▶ **TASK DESCRIPTION**: If a line in the listing carries the word "then", return a copy of that line.

::: PROVIDED INFORMATION :::

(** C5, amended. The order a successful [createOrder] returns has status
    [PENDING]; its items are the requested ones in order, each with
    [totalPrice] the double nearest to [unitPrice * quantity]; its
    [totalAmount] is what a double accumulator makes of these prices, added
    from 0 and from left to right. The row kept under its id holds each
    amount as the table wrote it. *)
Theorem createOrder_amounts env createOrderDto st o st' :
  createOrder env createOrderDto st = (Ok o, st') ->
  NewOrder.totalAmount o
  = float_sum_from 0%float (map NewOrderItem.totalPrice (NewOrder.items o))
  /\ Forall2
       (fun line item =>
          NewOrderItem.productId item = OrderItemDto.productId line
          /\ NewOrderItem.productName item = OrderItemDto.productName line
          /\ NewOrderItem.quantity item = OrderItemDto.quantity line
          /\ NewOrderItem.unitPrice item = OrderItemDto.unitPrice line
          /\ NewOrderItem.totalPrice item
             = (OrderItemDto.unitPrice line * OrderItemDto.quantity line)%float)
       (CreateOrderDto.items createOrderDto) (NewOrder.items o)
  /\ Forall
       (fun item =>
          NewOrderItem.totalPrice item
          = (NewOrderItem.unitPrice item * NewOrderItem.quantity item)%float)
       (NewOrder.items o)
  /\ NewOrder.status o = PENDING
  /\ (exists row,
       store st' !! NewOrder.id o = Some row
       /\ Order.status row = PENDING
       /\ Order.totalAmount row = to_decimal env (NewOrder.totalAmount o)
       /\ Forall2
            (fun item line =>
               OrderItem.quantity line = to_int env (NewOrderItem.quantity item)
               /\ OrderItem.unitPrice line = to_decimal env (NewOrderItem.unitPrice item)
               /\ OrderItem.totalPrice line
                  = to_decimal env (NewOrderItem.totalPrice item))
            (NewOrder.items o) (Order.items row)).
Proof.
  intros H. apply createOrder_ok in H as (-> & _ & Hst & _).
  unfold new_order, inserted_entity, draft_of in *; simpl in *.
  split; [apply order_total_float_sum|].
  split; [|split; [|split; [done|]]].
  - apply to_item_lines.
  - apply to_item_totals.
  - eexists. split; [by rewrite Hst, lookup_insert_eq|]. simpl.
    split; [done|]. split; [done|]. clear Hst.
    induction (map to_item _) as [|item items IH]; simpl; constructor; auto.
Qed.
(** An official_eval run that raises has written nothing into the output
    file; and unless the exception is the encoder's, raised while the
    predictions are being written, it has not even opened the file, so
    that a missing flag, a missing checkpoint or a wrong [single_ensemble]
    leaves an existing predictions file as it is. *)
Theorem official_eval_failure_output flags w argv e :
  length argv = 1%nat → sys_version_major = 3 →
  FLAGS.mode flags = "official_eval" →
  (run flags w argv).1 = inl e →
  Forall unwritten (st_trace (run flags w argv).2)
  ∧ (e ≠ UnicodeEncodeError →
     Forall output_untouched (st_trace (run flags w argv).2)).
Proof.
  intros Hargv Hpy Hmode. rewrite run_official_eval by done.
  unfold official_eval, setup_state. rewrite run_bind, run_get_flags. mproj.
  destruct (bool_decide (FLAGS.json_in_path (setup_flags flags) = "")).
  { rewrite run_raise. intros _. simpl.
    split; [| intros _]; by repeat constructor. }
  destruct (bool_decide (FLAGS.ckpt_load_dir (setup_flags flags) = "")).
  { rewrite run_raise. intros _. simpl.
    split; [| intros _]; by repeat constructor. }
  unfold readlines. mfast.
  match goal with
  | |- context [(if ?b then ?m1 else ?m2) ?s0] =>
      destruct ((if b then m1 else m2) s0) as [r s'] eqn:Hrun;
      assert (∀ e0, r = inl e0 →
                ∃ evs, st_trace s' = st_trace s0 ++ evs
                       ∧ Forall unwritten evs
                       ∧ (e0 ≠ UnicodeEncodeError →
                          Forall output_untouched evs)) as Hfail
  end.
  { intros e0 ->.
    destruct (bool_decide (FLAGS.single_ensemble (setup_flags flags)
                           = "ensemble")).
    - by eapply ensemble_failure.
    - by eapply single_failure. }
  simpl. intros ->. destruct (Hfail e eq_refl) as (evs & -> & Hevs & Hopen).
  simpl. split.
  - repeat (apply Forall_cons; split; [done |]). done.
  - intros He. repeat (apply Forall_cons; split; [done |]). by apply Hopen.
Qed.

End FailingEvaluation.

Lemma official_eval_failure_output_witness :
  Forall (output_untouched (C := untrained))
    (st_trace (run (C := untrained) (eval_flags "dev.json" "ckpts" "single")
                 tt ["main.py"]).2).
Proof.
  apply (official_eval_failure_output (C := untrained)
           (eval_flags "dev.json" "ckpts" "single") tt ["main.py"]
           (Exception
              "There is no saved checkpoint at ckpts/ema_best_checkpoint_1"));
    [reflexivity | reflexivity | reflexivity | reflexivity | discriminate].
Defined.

:::

▶ **ANSWER FOR THE TASK**:
  | |- context [(if ?b then ?m1 else ?m2) ?s0] =>
      destruct ((if b then m1 else m2) s0) as [r s'] eqn:Hrun;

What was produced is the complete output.